The woman's expression shifted from aroused to aroused but confused. "You gave me your business card." She withdrew her hand from Kara's body. "Did you forget?"

"Oh, right," Kara said, blinking through the haze of her own arousal. "You never called."

"No," the woman agreed. She leaned further away, breaking the contact between them completely.

"Why not?" Kara asked.

"I have some deep, dark secrets, Kara," Bloody Laundry Woman said, against all odds, in total seriousness.

Kara couldn't help laughing at that. "Well, I know. You made a pretty ominous first impression."

"Your assumptions may not have been far off," the woman said, unusually subdued. She glanced aside and briefly touched one hand with her other before continuing. "Have you heard the name Luthor?"

"As in Lex, Lillian and Lionel? The serial killer family? Who hasn't?"

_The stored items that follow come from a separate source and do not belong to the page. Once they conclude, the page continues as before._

Example three_timeouts :
  fetch_html_content CrawlSamples.net_down "u" "#content" 9 3 [] CrawlSamples.empty_store
  = (Ok None, CrawlSamples.empty_store,
     [Fetch "u" "#content";
      Sleep 9; Goto "u" "#content" TimedOut;
      Sleep 18; Goto "u" "#content" TimedOut;
      Sleep 27; Goto "u" "#content" TimedOut]).
Proof. reflexivity. Qed.

Example negative_delay_refused :
  fetch_html_content CrawlSamples.net_down "u" "#content" (-1) 3 [] CrawlSamples.empty_store
  = (Raise ValueError, CrawlSamples.empty_store, [Fetch "u" "#content"]).
Proof. reflexivity. Qed.

(** C5. A call of [fetch_html_content] whose every attempt times out
    makes exactly [retries] attempts, then returns [None] without raising
    (and without touching the store); the delay and the budget are not
    negative. *)
Theorem fetch_timeouts_exhaust_budget
    (net : list event -> string -> string -> outcome)
    (url selector : string) (sleep retries : Z) (h : list event) (s : store) :
  0 <= sleep -> 0 <= retries ->
  Forall timed_out (events_of (fetch_html_content net url selector sleep retries h s)) ->
  result_of (fetch_html_content net url selector sleep retries h s) = Ok None
  /\ Z.of_nat (length (attempts_of
                        (events_of (fetch_html_content net url selector sleep retries h s))))
     = retries
  /\ store_of (fetch_html_content net url selector sleep retries h s) = s.
Proof.
  intros Hsleep Hretries Hall.
  destruct (fetch_script net url selector sleep retries h s)
    as (outs & Hev & Hst & _ & _ & Hres).
  rewrite Hev in Hall |- *. clear Hev.
  inversion Hall as [|? ? _ Hscript]; subst.
  apply script_timed_out in Hscript.
  assert (Hlast : forall pre o, outs = pre ++ [o] -> o = TimedOut).
  { intros pre o ->. apply Forall_app in Hscript as [_ Ho]. now inversion Ho. }
  cbn [attempts_of List.filter is_attempt].
  fold (attempts_of (script url selector sleep 1 outs)).
  rewrite attempts_script, List.length_map.
  destruct (result_of (fetch_html_content net url selector sleep retries h s))
    as [[html|]|e].
  - destruct Hres as (pre & Hout & _). specialize (Hlast _ _ Hout). discriminate.
  - destruct Hres as [_ Hlen]. repeat split; auto. lia.
  - destruct Hres as [(msg & pre & _ & Hout & _)|(_ & _ & _ & Hneg)]; [|lia].
    specialize (Hlast _ _ Hout). discriminate.
Qed.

The woman nodded. "I'm Lena," she said, her voice tight. At Kara's blank look, she added, "Um. Lena Luthor. The—the sister."

A loud rushing sound filled Kara's ears, the abrupt mood crash leaving her slightly dizzy. She stumbled back a step, then another.

The bare skin of her stomach where Lena had touched tingled, an awareness of her vulnerability blooming. Suddenly the situation didn't seem so funny. "Huh."

Lena didn't move an inch, her hands hanging slack and still at her sides. "I didn't kill anyone," she said evenly. "That day, there was an assassination attempt. On me. It's documented. You could look it up."

"The blood," Kara muttered.

Lena nodded once. "The assassin's. I, I didn't kill him." Her face twitched strangely, and Kara backed up another step. "Google it. Please."

"Uh huh." Kara glanced furtively from the exit to the washing machine interface indicating 18 minutes remaining. "Sure."

Lena followed her gaze. She wrapped her arms around herself, taking a step back as well. "Don't worry. I'll leave. I don't want you to have to walk around in wet clothes."

Despite her words, she stood still for several long moments, looking at the floor by Kara's feet. Kara instantly regretted wearing her flimsy rubber flip flops rather than running shoes.

Lena opened her mouth as if to say something, then shook her head and finally started gathering her belongings. Lastly, she picked up a carefully folded satin shirt laid on the bench and slipped it on. Her fingers fumbled over a couple of the buttons.

She didn't look back as she went out the door.